Within this letter, the doctors, who are all specialists in chronic myeloid leukemia, addressed several issues concerning the costs of cancer drugs. This form of leukemia affects 1.5 million people globally. In 2011, the United States alone racked up $2.7 trillion in healthcare costs, which is roughly 18 percent of the nation's gross domestic profit (GDP). This percentage fell between six and nine in European nations. Although the costs for cancer drugs do vary depending on region and economy, the prices are still too high within the U.S. The letter, which was signed by lead author, Hagop Kantarjian of the MD Anderson Cancer Center in Houston, TX, explained that prices in Europe are maintained by the universal healthcare system. The patients there are protected from the high costs of these drugs. The prices within the states, however, are burdening the people.

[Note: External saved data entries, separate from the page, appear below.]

(** * The ekam build driver: [Driver] and [Driver::ActionDriver]

    A shallow embedding of [src/Driver.h] and [src/Driver.cpp].  The C++
    objects live in an explicit store: every [ActionDriver] allocated by
    [Driver::queueNewAction] sits in a heap indexed by its address, and the
    collections of the [Driver] (the owning vectors [activeActions] and
    [pendingActions], the owning map [blockedActionPtrs], the multimap
    [blockedActions]) hold addresses, as the C++ ones hold pointers.  Member
    functions become computations in a state-and-exception monad over the
    whole [Driver]. *)

From stdpp Require Import gmap strings list fin_maps.

Set Warnings "-clear-no-such-hyp,-level-tolerance".

Open Scope stdpp_scope.



(** ** External collaborators *)

(** [EntityId] (Entity.h) is an opaque hashable identifier. *)
Definition EntityId := string.

(** Address of an [ActionDriver] on the C++ heap. *)
Definition ptr := nat.

(** Modelled from the spec: [File.h] is not part of the sources.  The driver
    relies only on [isDirectory], [list], [createDirectory], [relative],
    [parent], [basename] and [displayName]; [clone] yields an independent
    handle to the same path and is the identity on the handles of the model.
    [FS] is the state of the file system behind the handles. *)
Class FileInterface (File FS : Type) := {
  File_isDirectory : File -> FS -> bool;
  File_createDirectory : File -> FS -> FS;
  File_list : File -> FS -> list File;
  File_relative : File -> string -> File;
  File_parent : File -> File;
  File_basename : File -> string;
  File_displayName : File -> string
}.

(** Modelled from the spec: [Action.h] is not part of the sources.  An action
    shows the driver its verb; what it does once started reaches the driver
    only through the [BuildContext] calls below. *)
Record Action := { getVerb : string }.

(** Modelled from the spec: [Dashboard.h] is not part of the sources.  A task
    carries a state and an output stream. *)
Module Dashboard.
Inductive TaskState := PENDING | RUNNING | BLOCKED | SUCCESS | PASSED | FAILED.

Record Task := {
  verb : string;
  noun : string;
  state : TaskState;
  output : list string
}.

Definition beginTask (v n : string) : Task :=
  {| verb := v; noun := n; state := PENDING; output := [] |}.

Definition setState (s : TaskState) (t : Task) : Task :=
  {| verb := verb t; noun := noun t; state := s; output := output t |}.

Definition addOutput (text : string) (t : Task) : Task :=
  {| verb := verb t; noun := noun t; state := state t;
     output := output t ++ [text] |}.
End Dashboard.

(** The anonymous enum of [ActionDriver]. *)
Inductive State := PENDING | RUNNING | SUCCEEDED | PASSED | FAILED.

#[global] Instance State_eq_dec : EqDecision State.
Proof. solve_decision. Defined.

(** Callbacks waiting in the [EventManager].  A [StartCallback] is posted
    through the [EventGroup] of its driver, a [DoneCallback] directly on the
    [EventManager]. *)
Inductive Callback :=
| StartCallback (actionDriver : ptr)
| DoneCallback (action : ptr).

#[global] Instance Callback_eq_dec : EqDecision Callback.
Proof. solve_decision. Defined.

(** Modelled from the spec: [EventGroup.h] is not part of the sources;
    [cancelAll] drops the pending callbacks registered through the group. *)
Definition inEventGroup (owner : ptr) (c : Callback) : bool :=
  match c with
  | StartCallback p => bool_decide (p = owner)
  | DoneCallback _ => false
  end.

Definition EventGroup_cancelAll (owner : ptr) (queue : list Callback) : list Callback :=
  filter (λ c, inEventGroup owner c = false) queue.

Section Driver.

Context {File FS : Type} `{FileInterface File FS}.

(** Modelled from the spec: [ActionFactory] (Action.h) is not part of the
    sources; the two overloads of [tryMakeAction] and the trigger entities. *)
Record ActionFactory := {
  enumerateTriggerEntities : list EntityId;
  tryMakeAction : File -> option Action;
  tryMakeActionForEntity : EntityId -> File -> option Action
}.

(** Ghost record of what a run of [returned] does, in the order it does it:
    [EvUnblock id w] when [id] is erased from the missing dependencies of the
    waiter [w], [EvTrigger id file] when a factory registered for [id] is
    offered [(id, file)], [EvScan src tmp] when [scanForActions] is entered. *)
Inductive Event :=
| EvUnblock (id : EntityId) (waiter : ptr)
| EvTrigger (id : EntityId) (file : File)
| EvScan (src tmp : File).

Record Provision := {
  file : File;
  entities : list EntityId
}.

Record ActionDriver := {
  action : Action;
  tmpdir : File;
  dashboardTask : Dashboard.Task;
  state : State;
  missingDependencies : gmap EntityId string;
  outputs : list File;
  provisions : list Provision
}.

Record Driver := {
  (* the collaborators the driver points to *)
  eventManager : list Callback;
  fileSystem : FS;
  trace : list Event;
  (* the store of ActionDriver objects *)
  heap : gmap ptr ActionDriver;
  nextPtr : ptr;
  (* the members of Driver.h *)
  src : File;
  tmp : File;
  maxConcurrentActions : Z;
  actionFactories : gmap string ActionFactory;
  triggers : list (EntityId * ActionFactory);
  entityMap : gmap EntityId File;
  filePtrs : list File;
  activeActions : list ptr;
  pendingActions : list ptr;
  blockedActions : list (EntityId * ptr);
  blockedActionPtrs : gset ptr
}.

(** ** Field updates *)

Definition set_eventManager (f : list Callback -> list Callback) (d : Driver) : Driver :=
  {| eventManager := f (eventManager d); fileSystem := fileSystem d; trace := trace d;
     heap := heap d; nextPtr := nextPtr d; src := src d; tmp := tmp d;
     maxConcurrentActions := maxConcurrentActions d;
     actionFactories := actionFactories d; triggers := triggers d;
     entityMap := entityMap d; filePtrs := filePtrs d;
     activeActions := activeActions d; pendingActions := pendingActions d;
     blockedActions := blockedActions d; blockedActionPtrs := blockedActionPtrs d |}.

Definition set_fileSystem (f : FS -> FS) (d : Driver) : Driver :=
  {| eventManager := eventManager d; fileSystem := f (fileSystem d); trace := trace d;
     heap := heap d; nextPtr := nextPtr d; src := src d; tmp := tmp d;
     maxConcurrentActions := maxConcurrentActions d;
     actionFactories := actionFactories d; triggers := triggers d;
     entityMap := entityMap d; filePtrs := filePtrs d;
     activeActions := activeActions d; pendingActions := pendingActions d;
     blockedActions := blockedActions d; blockedActionPtrs := blockedActionPtrs d |}.

Definition set_trace (f : list Event -> list Event) (d : Driver) : Driver :=
  {| eventManager := eventManager d; fileSystem := fileSystem d; trace := f (trace d);
     heap := heap d; nextPtr := nextPtr d; src := src d; tmp := tmp d;
     maxConcurrentActions := maxConcurrentActions d;
     actionFactories := actionFactories d; triggers := triggers d;
     entityMap := entityMap d; filePtrs := filePtrs d;
     activeActions := activeActions d; pendingActions := pendingActions d;
     blockedActions := blockedActions d; blockedActionPtrs := blockedActionPtrs d |}.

"Of the 12 drugs approved by the FDA (U.S. Food and Drug Administration) for various cancer indications in 2012, 11 were priced above $100,000 per year," the doctors wrote. "Cancer drug prices have almost doubled from a decade ago, from an average of $5,000 per month to more than $10,000 per month. [U.S.] patients may pay an average of 20 percent of drug prices out-of-pocket (about $20-30,000 per year, a quarter to a third of an average household budget) and...medical illnesses and drug prices are the single most frequent cause of personal bankruptcies."
The doctors call on pharmaceutical companies to find ways of lowering their prices because the costs are unbearable on the patients. They singled out Novartis' imantinib, known as Gleevec in the U.S. and Gilvec in other regions of the world, which produced $4.7 billion in profits just last year. The drug was first released in 2001 and was priced at $30,000 per year and is now costing people $92,000 per year. The doctors noted that this same exact drug costs people in France, China, Australia, South Korea and Mexico nearly half that amount.
Due to these discrepancies between costs in different countries, the doctors know that these drug prices could be lowered if the companies choose to do so, which is why this letter was written to call for a change.
The paper was published in the journal, Blood.